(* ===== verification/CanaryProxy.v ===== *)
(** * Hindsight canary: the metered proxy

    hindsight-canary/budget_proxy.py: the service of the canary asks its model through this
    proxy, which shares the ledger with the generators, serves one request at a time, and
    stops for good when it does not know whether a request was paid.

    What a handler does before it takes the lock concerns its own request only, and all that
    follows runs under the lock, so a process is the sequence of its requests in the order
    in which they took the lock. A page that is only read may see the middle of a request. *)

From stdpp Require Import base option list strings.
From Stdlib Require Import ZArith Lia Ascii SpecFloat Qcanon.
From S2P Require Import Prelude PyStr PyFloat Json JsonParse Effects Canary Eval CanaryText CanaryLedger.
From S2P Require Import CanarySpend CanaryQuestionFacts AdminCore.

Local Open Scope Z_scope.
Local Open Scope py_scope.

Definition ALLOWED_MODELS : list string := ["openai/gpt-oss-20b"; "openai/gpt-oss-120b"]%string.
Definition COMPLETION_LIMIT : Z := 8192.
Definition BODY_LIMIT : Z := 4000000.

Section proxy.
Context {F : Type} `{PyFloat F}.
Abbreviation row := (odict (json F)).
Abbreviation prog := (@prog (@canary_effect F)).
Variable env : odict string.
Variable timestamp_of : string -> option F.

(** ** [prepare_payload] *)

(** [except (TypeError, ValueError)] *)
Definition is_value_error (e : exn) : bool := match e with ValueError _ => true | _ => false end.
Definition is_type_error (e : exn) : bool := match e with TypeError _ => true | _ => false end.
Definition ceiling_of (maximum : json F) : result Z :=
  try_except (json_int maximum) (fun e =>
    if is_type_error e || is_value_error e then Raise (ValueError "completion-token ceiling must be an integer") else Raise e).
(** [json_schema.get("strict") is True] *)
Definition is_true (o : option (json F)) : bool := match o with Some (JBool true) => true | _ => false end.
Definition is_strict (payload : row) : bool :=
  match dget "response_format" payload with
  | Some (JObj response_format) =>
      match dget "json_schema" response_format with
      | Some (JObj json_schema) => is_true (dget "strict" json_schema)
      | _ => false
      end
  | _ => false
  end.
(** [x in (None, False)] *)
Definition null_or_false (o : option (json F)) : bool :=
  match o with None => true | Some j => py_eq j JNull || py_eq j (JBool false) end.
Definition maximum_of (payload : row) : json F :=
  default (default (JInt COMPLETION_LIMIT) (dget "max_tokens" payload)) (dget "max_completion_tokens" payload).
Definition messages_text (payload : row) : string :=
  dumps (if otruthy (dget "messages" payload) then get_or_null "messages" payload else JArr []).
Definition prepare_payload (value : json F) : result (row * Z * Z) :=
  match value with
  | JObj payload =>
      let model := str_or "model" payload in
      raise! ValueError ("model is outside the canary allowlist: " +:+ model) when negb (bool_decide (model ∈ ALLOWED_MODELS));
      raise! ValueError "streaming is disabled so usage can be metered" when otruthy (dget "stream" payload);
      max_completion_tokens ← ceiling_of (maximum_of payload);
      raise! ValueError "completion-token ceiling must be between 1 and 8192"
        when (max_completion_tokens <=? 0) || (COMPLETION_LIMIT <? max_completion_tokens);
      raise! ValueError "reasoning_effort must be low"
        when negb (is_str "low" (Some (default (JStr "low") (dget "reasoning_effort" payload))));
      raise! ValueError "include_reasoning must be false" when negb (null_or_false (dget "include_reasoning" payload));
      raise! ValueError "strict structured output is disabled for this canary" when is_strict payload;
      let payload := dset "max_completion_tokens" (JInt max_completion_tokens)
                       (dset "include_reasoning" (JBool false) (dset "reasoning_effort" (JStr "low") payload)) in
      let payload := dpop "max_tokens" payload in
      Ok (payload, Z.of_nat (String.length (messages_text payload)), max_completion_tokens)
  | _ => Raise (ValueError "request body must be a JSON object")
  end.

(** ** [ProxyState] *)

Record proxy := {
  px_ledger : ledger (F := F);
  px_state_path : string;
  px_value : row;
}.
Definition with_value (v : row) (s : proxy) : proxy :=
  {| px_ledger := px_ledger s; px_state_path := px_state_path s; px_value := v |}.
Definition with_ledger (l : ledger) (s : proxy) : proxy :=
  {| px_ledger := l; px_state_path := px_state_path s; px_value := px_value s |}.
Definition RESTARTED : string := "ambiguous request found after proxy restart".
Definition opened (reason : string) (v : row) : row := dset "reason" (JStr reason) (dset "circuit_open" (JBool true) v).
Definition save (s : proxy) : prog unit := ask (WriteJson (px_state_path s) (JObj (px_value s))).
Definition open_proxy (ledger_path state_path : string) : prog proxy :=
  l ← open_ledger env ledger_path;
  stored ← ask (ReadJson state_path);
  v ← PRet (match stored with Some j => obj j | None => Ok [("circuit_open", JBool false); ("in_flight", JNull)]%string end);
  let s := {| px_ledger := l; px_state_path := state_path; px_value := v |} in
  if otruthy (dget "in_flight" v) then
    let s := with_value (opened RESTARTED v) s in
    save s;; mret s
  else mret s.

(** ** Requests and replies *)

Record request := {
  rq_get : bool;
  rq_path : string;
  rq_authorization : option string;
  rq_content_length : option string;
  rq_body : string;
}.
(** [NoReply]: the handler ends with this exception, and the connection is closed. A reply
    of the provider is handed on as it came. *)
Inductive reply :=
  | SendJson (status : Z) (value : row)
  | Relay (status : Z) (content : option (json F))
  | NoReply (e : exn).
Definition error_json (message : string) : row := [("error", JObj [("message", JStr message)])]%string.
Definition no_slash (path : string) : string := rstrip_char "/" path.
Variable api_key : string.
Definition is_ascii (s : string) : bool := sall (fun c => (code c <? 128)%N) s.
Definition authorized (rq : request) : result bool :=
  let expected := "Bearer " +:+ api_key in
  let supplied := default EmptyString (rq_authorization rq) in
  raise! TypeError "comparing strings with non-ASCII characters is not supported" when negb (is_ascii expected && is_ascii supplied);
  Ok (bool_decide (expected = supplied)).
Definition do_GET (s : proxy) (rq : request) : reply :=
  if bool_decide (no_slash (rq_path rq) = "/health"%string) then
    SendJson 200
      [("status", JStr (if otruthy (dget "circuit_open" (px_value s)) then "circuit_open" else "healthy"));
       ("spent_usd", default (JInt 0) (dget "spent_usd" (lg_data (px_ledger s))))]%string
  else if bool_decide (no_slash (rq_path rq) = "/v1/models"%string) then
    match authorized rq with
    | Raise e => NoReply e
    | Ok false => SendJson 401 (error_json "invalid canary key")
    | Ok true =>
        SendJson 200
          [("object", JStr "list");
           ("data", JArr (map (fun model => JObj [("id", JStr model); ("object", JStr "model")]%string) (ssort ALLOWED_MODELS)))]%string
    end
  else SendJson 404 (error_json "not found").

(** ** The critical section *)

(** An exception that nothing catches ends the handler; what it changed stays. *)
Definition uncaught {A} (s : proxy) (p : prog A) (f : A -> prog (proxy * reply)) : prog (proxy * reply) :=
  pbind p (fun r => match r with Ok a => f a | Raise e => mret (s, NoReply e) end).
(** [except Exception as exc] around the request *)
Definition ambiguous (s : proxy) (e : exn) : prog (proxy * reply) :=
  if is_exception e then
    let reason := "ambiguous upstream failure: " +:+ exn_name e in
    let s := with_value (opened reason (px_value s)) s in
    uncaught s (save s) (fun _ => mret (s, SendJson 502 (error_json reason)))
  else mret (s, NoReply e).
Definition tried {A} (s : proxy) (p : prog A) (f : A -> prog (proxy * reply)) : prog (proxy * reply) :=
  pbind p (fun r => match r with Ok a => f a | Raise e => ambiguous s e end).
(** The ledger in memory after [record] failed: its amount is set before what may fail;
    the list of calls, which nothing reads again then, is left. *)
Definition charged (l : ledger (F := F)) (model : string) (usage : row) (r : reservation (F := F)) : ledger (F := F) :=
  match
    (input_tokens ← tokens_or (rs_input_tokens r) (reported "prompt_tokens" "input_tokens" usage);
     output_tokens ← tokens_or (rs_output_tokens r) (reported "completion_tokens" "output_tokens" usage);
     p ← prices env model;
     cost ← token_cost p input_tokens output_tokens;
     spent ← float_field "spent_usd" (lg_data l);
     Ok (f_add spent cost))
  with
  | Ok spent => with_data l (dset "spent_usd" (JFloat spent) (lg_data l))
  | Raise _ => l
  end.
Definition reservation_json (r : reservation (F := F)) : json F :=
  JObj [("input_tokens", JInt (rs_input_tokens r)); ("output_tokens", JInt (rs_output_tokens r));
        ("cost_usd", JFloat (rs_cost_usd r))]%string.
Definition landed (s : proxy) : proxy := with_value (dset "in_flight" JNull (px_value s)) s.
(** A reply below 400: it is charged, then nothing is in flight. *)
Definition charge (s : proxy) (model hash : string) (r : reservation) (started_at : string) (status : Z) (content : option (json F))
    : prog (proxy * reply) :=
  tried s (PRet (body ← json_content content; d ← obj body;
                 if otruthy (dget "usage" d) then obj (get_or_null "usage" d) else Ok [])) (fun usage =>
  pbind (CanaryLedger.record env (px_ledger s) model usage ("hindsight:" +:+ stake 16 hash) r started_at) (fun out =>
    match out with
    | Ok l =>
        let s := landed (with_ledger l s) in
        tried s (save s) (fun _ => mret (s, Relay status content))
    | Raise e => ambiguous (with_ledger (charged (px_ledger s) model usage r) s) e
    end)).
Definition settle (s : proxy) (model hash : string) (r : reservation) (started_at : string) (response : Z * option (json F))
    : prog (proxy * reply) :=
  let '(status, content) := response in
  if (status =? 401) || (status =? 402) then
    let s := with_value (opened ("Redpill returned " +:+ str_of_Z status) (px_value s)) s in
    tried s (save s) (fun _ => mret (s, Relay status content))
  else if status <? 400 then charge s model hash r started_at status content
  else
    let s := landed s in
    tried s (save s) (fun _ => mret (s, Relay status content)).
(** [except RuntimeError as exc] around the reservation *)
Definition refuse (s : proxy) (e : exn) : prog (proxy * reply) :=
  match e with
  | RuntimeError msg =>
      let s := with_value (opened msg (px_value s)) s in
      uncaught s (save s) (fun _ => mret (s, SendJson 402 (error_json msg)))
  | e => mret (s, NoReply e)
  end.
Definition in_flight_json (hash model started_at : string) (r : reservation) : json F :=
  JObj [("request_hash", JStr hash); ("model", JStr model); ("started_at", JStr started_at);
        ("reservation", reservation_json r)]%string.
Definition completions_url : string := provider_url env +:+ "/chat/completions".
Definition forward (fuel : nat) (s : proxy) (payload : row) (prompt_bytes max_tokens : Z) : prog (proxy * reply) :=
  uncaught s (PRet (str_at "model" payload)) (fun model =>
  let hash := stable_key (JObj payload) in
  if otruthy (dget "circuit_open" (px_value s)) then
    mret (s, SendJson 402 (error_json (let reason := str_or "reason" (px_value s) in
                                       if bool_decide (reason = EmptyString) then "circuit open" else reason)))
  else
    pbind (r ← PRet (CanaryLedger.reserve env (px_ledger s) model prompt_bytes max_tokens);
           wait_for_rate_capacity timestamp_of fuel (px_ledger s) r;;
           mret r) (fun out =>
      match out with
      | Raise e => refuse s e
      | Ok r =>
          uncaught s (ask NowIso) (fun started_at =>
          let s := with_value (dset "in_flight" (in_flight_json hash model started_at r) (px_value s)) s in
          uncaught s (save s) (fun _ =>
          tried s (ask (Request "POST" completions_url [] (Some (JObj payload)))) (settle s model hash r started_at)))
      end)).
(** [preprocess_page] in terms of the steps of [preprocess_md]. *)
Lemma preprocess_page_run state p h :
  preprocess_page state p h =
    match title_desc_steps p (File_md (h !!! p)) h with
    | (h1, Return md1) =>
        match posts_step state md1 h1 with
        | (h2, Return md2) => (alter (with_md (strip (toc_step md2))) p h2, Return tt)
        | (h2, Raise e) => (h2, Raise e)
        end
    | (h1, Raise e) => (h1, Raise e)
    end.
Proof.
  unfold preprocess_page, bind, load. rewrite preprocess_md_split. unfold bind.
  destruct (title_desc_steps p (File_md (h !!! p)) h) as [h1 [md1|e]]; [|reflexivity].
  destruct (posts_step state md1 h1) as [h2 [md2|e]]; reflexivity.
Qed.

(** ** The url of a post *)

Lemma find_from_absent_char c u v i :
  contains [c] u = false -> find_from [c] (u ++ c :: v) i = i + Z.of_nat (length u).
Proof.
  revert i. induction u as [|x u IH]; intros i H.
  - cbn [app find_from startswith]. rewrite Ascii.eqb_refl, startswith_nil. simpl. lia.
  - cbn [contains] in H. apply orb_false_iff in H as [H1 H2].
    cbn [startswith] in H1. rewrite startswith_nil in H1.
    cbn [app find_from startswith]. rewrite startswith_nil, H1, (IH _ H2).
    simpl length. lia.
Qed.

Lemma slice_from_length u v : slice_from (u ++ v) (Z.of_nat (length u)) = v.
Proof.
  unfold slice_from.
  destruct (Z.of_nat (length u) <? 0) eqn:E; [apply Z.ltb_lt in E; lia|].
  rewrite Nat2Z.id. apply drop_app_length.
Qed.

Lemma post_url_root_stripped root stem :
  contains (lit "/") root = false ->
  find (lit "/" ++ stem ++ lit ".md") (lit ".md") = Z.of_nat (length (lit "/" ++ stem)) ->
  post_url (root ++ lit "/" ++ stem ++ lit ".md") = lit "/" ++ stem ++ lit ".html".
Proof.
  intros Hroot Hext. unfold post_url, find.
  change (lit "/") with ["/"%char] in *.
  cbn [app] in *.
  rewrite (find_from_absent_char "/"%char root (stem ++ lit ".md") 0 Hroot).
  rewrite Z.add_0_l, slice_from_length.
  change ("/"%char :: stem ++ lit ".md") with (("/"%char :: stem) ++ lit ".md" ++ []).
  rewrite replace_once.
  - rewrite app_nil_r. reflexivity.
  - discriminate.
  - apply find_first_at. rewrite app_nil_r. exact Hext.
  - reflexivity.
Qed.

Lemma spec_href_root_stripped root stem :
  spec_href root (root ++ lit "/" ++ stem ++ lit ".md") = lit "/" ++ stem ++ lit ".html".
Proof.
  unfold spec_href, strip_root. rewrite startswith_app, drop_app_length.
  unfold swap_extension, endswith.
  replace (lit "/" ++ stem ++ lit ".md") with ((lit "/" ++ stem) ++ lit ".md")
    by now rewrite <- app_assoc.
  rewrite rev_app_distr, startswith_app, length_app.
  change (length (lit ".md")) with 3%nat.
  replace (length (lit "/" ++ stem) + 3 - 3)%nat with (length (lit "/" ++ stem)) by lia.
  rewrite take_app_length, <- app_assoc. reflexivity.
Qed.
★ ★ ★
## [About this task]
Using the data above, transcribe the lines that run from the line with "Some (JObj json_schema)" to the line with "when negb (null_or_false", both ends kept, and output nothing else.

## [Answer for this exercise]
      | Some (JObj json_schema) => is_true (dget "strict" json_schema)
      | _ => false
      end
  | _ => false
  end.
(** [x in (None, False)] *)
Definition null_or_false (o : option (json F)) : bool :=
  match o with None => true | Some j => py_eq j JNull || py_eq j (JBool false) end.
Definition maximum_of (payload : row) : json F :=
  default (default (JInt COMPLETION_LIMIT) (dget "max_tokens" payload)) (dget "max_completion_tokens" payload).
Definition messages_text (payload : row) : string :=
  dumps (if otruthy (dget "messages" payload) then get_or_null "messages" payload else JArr []).
Definition prepare_payload (value : json F) : result (row * Z * Z) :=
  match value with
  | JObj payload =>
      let model := str_or "model" payload in
      raise! ValueError ("model is outside the canary allowlist: " +:+ model) when negb (bool_decide (model ∈ ALLOWED_MODELS));
      raise! ValueError "streaming is disabled so usage can be metered" when otruthy (dget "stream" payload);
      max_completion_tokens ← ceiling_of (maximum_of payload);
      raise! ValueError "completion-token ceiling must be between 1 and 8192"
        when (max_completion_tokens <=? 0) || (COMPLETION_LIMIT <? max_completion_tokens);
      raise! ValueError "reasoning_effort must be low"
        when negb (is_str "low" (Some (default (JStr "low") (dget "reasoning_effort" payload))));
      raise! ValueError "include_reasoning must be false" when negb (null_or_false (dget "include_reasoning" payload));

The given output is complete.